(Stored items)
(** The constructor; the variables it puts into the environment are left out. *)
Definition XCAT_make : outcome Image :=
  construct (generateOSImageName ImageType.Netboot NodeType.Compute) Image_default.

(** ** Preparing the head node *)

Definition installPackages : M World unit :=
  commands ← lift (buildXcatPackageInstallCommands headnodeOS computeOS);
  for_each commands (checkCommand runner).

Definition grep_patched : string :=
  "grep -q " +:+ quoted "extensions usr_cert" +:+ " /opt/xcat/share/xcat/scripts/setup-local-client.sh".
Definition sed_client : string :=
  "sed -i " +:+ quoted "s/-extensions usr_cert //g" +:+ " /opt/xcat/share/xcat/scripts/setup-local-client.sh".
Definition sed_server : string :=
  "sed -i " +:+ quoted "s/-extensions server //g" +:+ " /opt/xcat/share/xcat/scripts/setup-server-cert.sh".

Definition tab : string := String "009" "".
Definition ddns_patch : string :=
  concat_sep ScriptBuilder.newline
  ["(cd / && patch --forward --batch -p0 <<'EOF'";
   "--- opt/xcat/lib/perl/xCAT_plugin/ddns.pm.orig	2025-07-16 09:53:20.546246189 -0300";
   "+++ opt/xcat/lib/perl/xCAT_plugin/ddns.pm	2025-07-16 09:53:36.614512354 -0300";
   "@@ -1286,8 +1286,8 @@ sub update_namedconf {";
   "             my @bind_version =xCAT::Utils->runcmd($bind_version_cmd, 0);";
   "             # Turn off DNSSEC if running with bind vers 9.16.6 or higher";
   "             if ((scalar @bind_version > 0) && (xCAT::Utils::CheckVersion($bind_version[0], " +:+ quoted "9.16.6" +:+ ") >= 0)) {";
   "-                push @newnamed, " +:+ quoted "\tdnssec-enable no;\n" +:+ ";";
   "-                push @newnamed, " +:+ quoted "\tdnssec-validation no;\n" +:+ ";";
   "+                push @newnamed, " +:+ quoted "\t#dnssec-enable no;\n" +:+ ";";
   "+                push @newnamed, " +:+ quoted "\t#dnssec-validation no;\n" +:+ ";";
   "             }";
   "         }";
   " ";
   "EOF";
   ")"].

Definition patchInstall : M World unit :=
  httpService ← lift (xcatHttpServiceName headnodeOS);
  unpatched ← (if shouldForce opts "xcat-patch" then mret true
               else code ← executeCommand runner grep_patched; mret (code =? 0));
  _ ← (if unpatched : bool then
         _ ← executeCommand runner sed_client;
         _ ← executeCommand runner sed_server;
         _ ← shell_cmd opts ddns_patch;
         stop_after "xcat-patch"
       else skip);
  _ ← executeCommand runner ("systemctl enable --now xcatd " +:+ httpService);
  code ← executeCommand runner buildXCATCredentialReadinessCheckCommand;
  _ ← (if negb (code =? 0) then checkCommand runner "/opt/xcat/sbin/xcatconfig -c" else skip);
  _ ← executeCommand runner ("systemctl restart xcatd " +:+ httpService);
  skip.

▸ Problem to solve: Of the entries above, repeat exactly the lines from the line with "construct (generateOSImageName ImageType.Netboot" through the line with "for_each commands (checkCommand runner).", both of them included.

▸ Task answer:
  construct (generateOSImageName ImageType.Netboot NodeType.Compute) Image_default.

(** ** Preparing the head node *)

Definition installPackages : M World unit :=
  commands ← lift (buildXcatPackageInstallCommands headnodeOS computeOS);
  for_each commands (checkCommand runner).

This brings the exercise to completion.